Sim-Lock-Knacken kann zu Strafanzeige führen

20. Oktober 2010 | by Fritz Effenberger

Juristische Grauzone: Auch in Deutschland üben sich manche Mobilfunkanbieter in der dubiosen Geschäftspraktik, Handys gegen die Benutzung mit anderen, etwa günstigeren Tarifanbietern zu sperren, per SIM-Lock. Natürlich lässt sich sowas mit etwas Fachkenntnis leicht entfernen. Manche Anbieter wie Vodafone oder T-Mobile halten das sogar für illegal.

Angesichts ständig sinkender Kriminalitätsraten halten es manche Staatsanwälte daher für eine gute Idee, hier neue Verbrechensformen zu erfinden und Verfahren zu eröffnen, betroffen seien das Gesetz zur Bekämpfung des unlauteren Wettbewerbs und das Urheberrechtsgesetz. Angeblich laufen hier bereits 600 Ermittlungsverfahren, eine Anklage wurde bisher wegen zweifelhafter Erfolgsaussichten nicht erhoben.
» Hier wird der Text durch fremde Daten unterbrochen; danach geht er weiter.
Lemma getTile_mine_not_pristine (b : Board) (row col : Z) (t : Tile) :
  getTile b row col = Ok t -> isMine t = true ->
  forallb (fun tile => negb (isMine tile) && negb (isRevealed tile)) (concat b) = false.
Proof.
  intros Hget Hmine.
  destruct (forallb _ (concat b)) eqn:Hall; [|reflexivity].
  rewrite forallb_forall in Hall.
  specialize (Hall t (getTile_In_concat _ _ _ _ Hget)).
  rewrite Hmine in Hall. discriminate.
Qed.

(** C10. In a game in progress a click on a tile that is flagged and is a
    mine loses the game: revealTile returns the board as it was, the
    clicked cell still holding the tile it held, and the handler sets
    [isGameOver] and installs the board of the render with every tile
    revealed.  In the installed board every cell of the board holds the
    tile it held with [isRevealed] set: [isRevealed] is [true] on every
    tile, [isMine], [isFlagged] and [adjacentMines] are kept, and no
    covered tile is left. *)
Theorem click_on_flagged_mine_loses (rnd : list Z) (g : Game) (row col : Z) (t : Tile) :
  isGameOver g = false -> isGameWon g = false ->
  getTile (board g) row col = Ok t ->
  isMine t = true -> isFlagged t = true ->
  revealTile (board g) row col = Ok (board g) /\
  handleTileClick rnd g row col =
    Ok (mkGame (revealBoard (board g)) true false (flagsLeft g), rnd) /\
  (forall row' col' t', getTile (board g) row' col' = Ok t' ->
     getTile (revealBoard (board g)) row' col' = Ok (with_isRevealed true t')) /\
  (forall row' col' t', getTile (board g) row' col' = Ok t' ->
     exists u, getTile (revealBoard (board g)) row' col' = Ok u /\
       isRevealed u = true /\ isMine u = isMine t' /\
       isFlagged u = isFlagged t' /\ adjacentMines u = adjacentMines t') /\
  (forall row' col' u, getTile (revealBoard (board g)) row' col' = Ok u ->
     isRevealed u = true /\ exists t', getTile (board g) row' col' = Ok t') /\
  length (revealBoard (board g)) = length (board g) /\
  countTiles unrevealed (revealBoard (board g)) = 0%nat.
Proof.
  intros Ho Hw Hget Hmine Hflag.
  assert (revealTile (board g) row col = Ok (board g)) as Hnoop.
  { apply (revealTile_guarded _ _ _ t Hget). rewrite Hflag. apply orb_true_r. }
  assert (forall row' col' u, getTile (revealBoard (board g)) row' col' = Ok u ->
            isRevealed u = true /\ exists t', getTile (board g) row' col' = Ok t')
    as Hall.
  { intros row' col' u Hu.
    destruct (grid_rel_getTile_r _ _ _ _ _ _ (revealBoard_rel (board g)) Hu)
      as (t' & Ht' & ->).
    split; [reflexivity|]. exists t'. exact Ht'. }
  split; [exact Hnoop|]. split; [|split; [|split; [|split; [|split]]]].
  - unfold handleTileClick. rewrite Ho, Hw. cbn [orb].
    rewrite (getTile_mine_not_pristine _ _ _ _ Hget Hmine). cbn [bind].
    rewrite Hnoop. cbn [bind]. cbv zeta. rewrite Hget. cbn [bind].
    rewrite Hmine. unfold setBoard, setIsGameOver. simpl. rewrite Hw. reflexivity.
  - intros row' col' t'. apply getTile_revealBoard.
  - intros row' col' t' Ht'. exists (with_isRevealed true t').
    split; [apply getTile_revealBoard; exact Ht'|]. repeat split; reflexivity.
  - exact Hall.
  - unfold revealBoard. apply length_map.
  - apply countTiles_zero. intros row' col' u Hu. unfold unrevealed.
    destruct (Hall row' col' u Hu) as (-> & _). reflexivity.
Qed.

Lemma click_on_flagged_mine_loses_witness :
  isGameOver flaggedMineGame = false /\ isGameWon flaggedMineGame = false /\
  getTile (board flaggedMineGame) 0 0 = Ok (mkTile true false true 0) /\
  countTiles unrevealed (board flaggedMineGame) = 100%nat /\
  revealTile (board flaggedMineGame) 0 0 = Ok (board flaggedMineGame) /\
  handleTileClick [] flaggedMineGame 0 0 =
    Ok (mkGame (revealBoard (board flaggedMineGame)) true false
          (flagsLeft flaggedMineGame), []) /\
  (forall row' col' t', getTile (board flaggedMineGame) row' col' = Ok t' ->
     getTile (revealBoard (board flaggedMineGame)) row' col' =
       Ok (with_isRevealed true t')) /\
  (forall row' col' t', getTile (board flaggedMineGame) row' col' = Ok t' ->
     exists u, getTile (revealBoard (board flaggedMineGame)) row' col' = Ok u /\
       isRevealed u = true /\ isMine u = isMine t' /\
       isFlagged u = isFlagged t' /\ adjacentMines u = adjacentMines t') /\
  (forall row' col' u,
     getTile (revealBoard (board flaggedMineGame)) row' col' = Ok u ->
     isRevealed u = true /\
     exists t', getTile (board flaggedMineGame) row' col' = Ok t') /\
  length (revealBoard (board flaggedMineGame)) = length (board flaggedMineGame) /\
  countTiles unrevealed (revealBoard (board flaggedMineGame)) = 0%nat.
Proof.
  split; [reflexivity|]. split; [reflexivity|]. split; [reflexivity|].
  split; [vm_compute; reflexivity|].
  apply (click_on_flagged_mine_loses [] flaggedMineGame 0 0 (mkTile true false true 0)).
  - reflexivity.
  - reflexivity.
  - reflexivity.
  - reflexivity.
  - reflexivity.
Defined.

(** ** The first click *)

(** No click changes where the mines and the flags are: the board that a
    run of handleTileClick installs is the board of the render it started
    from with more tiles revealed.  The board that lines 146-148 build is
    never the one installed. *)
Lemma handleTileClick_keeps_mines (rnd rnd' : list Z) (g g' : Game) (row col : Z) :
  handleTileClick rnd g row col = Ok (g', rnd') ->
  grid_rel keeps_mine_flag (board g) (board g').
Proof.
  intros Hrun. unfold handleTileClick in Hrun.
  destruct (isGameOver g || isGameWon g).
  { injection Hrun as <- <-. apply grid_rel_refl. intros t. split; reflexivity. }
  apply bind_Ok in Hrun as ([next rnd1] & _ & Hrun).
  apply bind_Ok in Hrun as (newBoard & Hreveal & Hrun). cbv zeta in Hrun.
  apply bind_Ok in Hrun as (t & Hget & Hrun).
  pose proof (reveal_step_keeps _ _ (revealTile_rel _ _ _ _ Hreveal)) as Hrel.
  assert (grid_rel keeps_mine_flag (board g) (revealBoard newBoard)) as Hall.
  { eapply grid_rel_trans; [exact keeps_mine_flag_trans|exact Hrel|].
    apply revealBoard_keeps. }
  destruct (isMine t); [injection Hrun as <- <-; exact Hall|].
  destruct (checkWinCondition newBoard); injection Hrun as <- <-; simpl; assumption.
Qed.

(** In a reachable state the test of line 145 is false: the board of every
    render carries [NUM_MINES] mines, those of createEmptyBoard. *)
Lemma reachable_not_pristine (g : Game) :
  reachable g ->
  forallb (fun tile => negb (isMine tile) && negb (isRevealed tile))
    (concat (board g)) = false.
Proof.
  intros Hreach. destruct (reachable_inv g Hreach) as (_ & Hmines & _).
  destruct (forallb _ _) eqn:Hall; [|reflexivity].
  apply pristine_no_mine in Hall. rewrite Hall in Hmines. discriminate.
Qed.

(** C3 fails on the code.  The first click of the sample game, a fresh
    game with nothing revealed, hits the mine of the corner and loses.  On
    a board without mines the handler does place fifteen mines away from
    the clicked cell, but it reveals the mine-free board of the current
    render and installs that one: every tile revealed and no mine. *)
Theorem first_click_unprotected :
  reachable sampleGame /\
  countTiles isRevealed (board sampleGame) = 0%nat /\
  handleTileClick [] sampleGame 0 0 =
    Ok (mkGame (revealBoard sampleBoard) true false INITIAL_FLAGS, []) /\
  (let* '(nb, rnd') := placeMines pristineDraws emptyBoard NUM_MINES 0 0 in
   let* nb := calculateAdjacentMines nb in Ok (nb, rnd')) = Ok (minedBoard, []) /\
  countTiles isMine minedBoard = 15%nat /\
  isMineAt minedBoard 0 0 = false /\
  handleTileClick pristineDraws (initialGame emptyBoard) 0 0 =
    Ok (mkGame (revealBoard emptyBoard) false false INITIAL_FLAGS, []) /\
  countTiles isMine (revealBoard emptyBoard) = 0%nat.
Proof.
  split; [exact sampleGame_reachable|]. repeat split; vm_compute; reflexivity.
Qed.

(** ** The functions on small inputs *)

Example getTile_outside :
  getTile emptyBoard (-1) 0 = Throw /\ getTile emptyBoard 0 10 = Throw /\
  getTile emptyBoard 9 9 = Ok emptyTile.
Proof. repeat split. Qed.

Example calculateAdjacentMines_twoMines :
  let b := okOr (calculateAdjacentMines twoMines) [] in
  map adjacentMines (concat (take 3 (map (take 3) b))) =
    [0; 2; 1;  2; 0; 1;  1; 1; 1]%nat /\
  countTiles isMine b = 2%nat.
Proof. vm_compute. split; reflexivity. Qed.

Example placeMines_skips_click :
  boardOf (placeMines [0; 0; 0; 0; 2; 3] emptyBoard 1 0 0) =
    setTile emptyBoard 2 3 (mkTile true false false 0) /\
  placeMines [0; 0; 0; 0] emptyBoard 1 0 0 = Diverge /\
  placeMines [0; 12] emptyBoard 1 0 0 = Throw.
Proof. vm_compute. repeat split. Qed.

Example revealTile_cascade_sample :
  let b := okOr (revealTile sampleBoard 9 5) [] in
  countTiles isRevealed b = 18%nat /\
  countTiles (fun t => isRevealed t && isMine t) b = 0%nat.
Proof. vm_compute. split; reflexivity. Qed.

Example checkWinCondition_sample :
  checkWinCondition sampleBoard = false /\
  checkWinCondition
    (map (map (fun t => if isMine t then t else with_isRevealed true t)) sampleBoard) = true /\
  checkWinCondition (revealBoard sampleBoard) = true.
Proof. vm_compute. repeat split. Qed.

(** ** The store model and the heap of tile objects *)

Lemma lookup_map {A B : Type} (f : A -> B) (l : list A) (i : nat) :
  map f l !! i = option_map f (l !! i).
Proof. revert i. induction l as [|x l IH]; intros [|i]; simpl; auto. Qed.

Lemma getTile_contents (h : Heap) (refs : RefBoard) (row col : Z) :
  getTile (contents h refs) row col =
  let* l := getRef refs row col in Ok (h l).
Proof.
  unfold getTile, getRef, index, contents.
  destruct (row <? 0); [reflexivity|].
  rewrite lookup_map. destruct (refs !! Z.to_nat row) as [r|]; simpl; [|reflexivity].
  destruct (col <? 0); [reflexivity|].
  rewrite lookup_map. destruct (r !! Z.to_nat col); reflexivity.
Qed.

(** When no reference occurs twice in a board, a reference has one cell. *)
Lemma owner_unique (refs : RefBoard) :
  NoDup (concat refs) ->
  forall i j i' j' rw rw' l,
  refs !! i = Some rw -> rw !! j = Some l ->
  refs !! i' = Some rw' -> rw' !! j' = Some l ->
  i = i' /\ j = j'.
Proof.
  induction refs as [|r refs IH]; intros Hnd i j i' j' rw rw' l Hi Hj Hi' Hj';
    [destruct i; discriminate|].
  simpl in Hnd. apply NoDup_app in Hnd as (Hr & Hsep & Hrest).
  assert (forall k rk jk, refs !! k = Some rk -> rk !! jk = Some l -> l ∈ concat refs)
    as Hin.
  { intros k rk jk Hk Hjk. apply list_elem_of_In, in_concat. exists rk.
    split; apply list_elem_of_In; eapply list_elem_of_lookup_2; eauto. }
  destruct i as [|i], i' as [|i']; simpl in Hi, Hi'.
  - injection Hi as <-. injection Hi' as <-.
    split; [reflexivity|]. exact (NoDup_lookup r j j' l Hr Hj Hj').
  - injection Hi as <-. exfalso.
    apply (Hsep l); [eapply list_elem_of_lookup_2; eauto|]. eapply Hin; eauto.
  - injection Hi' as <-. exfalso.
    apply (Hsep l); [eapply list_elem_of_lookup_2; eauto|]. eapply Hin; eauto.
  - destruct (IH Hrest i j i' j' rw rw' l Hi Hj Hi' Hj') as [-> ->]. auto.
Qed.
In Augsburg erwirkte die Staatsanwaltschaft einen Strafbefehl über 600 Euro, den der Betroffene aus Angst akzptierte. Ermittlungsbeamte äussern sich enthusiastisch, dagegen findet Thomas Hoeren, Richter und Professor für Informations-, Telekommunikations- und Medienrecht in Münster: „Die wissen selbst noch nicht, was sie da prüfen. Die Rechtslage für Privatpersonen ist klar: Wer sein Mobiltelefon entsperrt, kann dafür nicht bestraft werden.“ Das müssen jetzt nur noch die damut befassten Beamten begreifen, dann wäre der Spuk auch schon vorbei.